Pseudo-Dynamic Test for Soil-Structure Interaction Analysis using Shake Tables

This paper presents an effective pseudo-dynamic (PSD) test method for analyzing the response of a multi degree of freedom structural system. In addition to the physical and numerical substructuring of the structure, the effect of the soil-structure interaction (SSI) is numerically modeled without a large soil box. The governing equation is separated into those for the superstructure and the base. These are coupled equations that can be solved recursively with the prediction of the superstructure acceleration, for which polynomial extrapolation is employed. The input for the structure is then obtained by solving the coupled equilibrium equations for experimental and analytically modeled systems. The restoring force applied underneath the superstructure is measured and used to update the superstructure acceleration.
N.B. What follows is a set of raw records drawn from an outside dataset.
Lemma remove_at_out_of_range {A} (l : list A) :
  forall index : nat, (length l <= index)%nat -> remove_at index l = l.
Proof.
  induction l as [|x l IH]; intros index H; simpl; [reflexivity|].
  destruct index as [|index]; [simpl in H; lia|].
  rewrite IH; [reflexivity|]. simpl in H. lia.
Qed.

(** X1: [removeAttachment(index)] takes out the entry at [index] and nothing
    else: the entries before it stay where they are, the entries after it
    move down by one, the list is one shorter; with an index past the end
    every entry stays and the length is kept; input, gallery and cinema
    state are not touched. *)
Theorem removeAttachment_removes_one :
  forall (u : UIState) (index j : nat),
    let u' := apply_actions u (removeAttachment index) in
    nth_error (attachments u') j
    = (if (j <? index)%nat then nth_error (attachments u) j
       else nth_error (attachments u) (S j))
    /\ length (attachments u')
       = (if (index <? length (attachments u))%nat
          then pred (length (attachments u))
          else length (attachments u))
    /\ inputValue u' = inputValue u
    /\ assets u' = assets u
    /\ showCinema u' = showCinema u
    /\ cinemaData u' = cinemaData u.
Proof.
  intros u index j u'. subst u'. simpl.
  split; [apply remove_at_nth_error|].
  split; [apply remove_at_length|]. repeat split.
Qed.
The stability condition for the proposed method is investigated, revealing a longer range of the convergence criterion than the Newmark explicit method. The implicit feature of the proposed method enables PSD tests irrespective of the modal properties, if the sampling frequency condition is satisfied. Additionally, the amplitude decay and period elongation are investigated for accuracy comparison in the structural responses. A series of PSD tests are performed using a two degree of freedom shear-building model to validate the proposed method. The experiment is performed on one part of the physical structure, while a numerical simulation is performed on the other part of the structure and on the SSI. The test results confirm that the proposed PSD algorithm is reliable for simulating the substructure and SSI effect.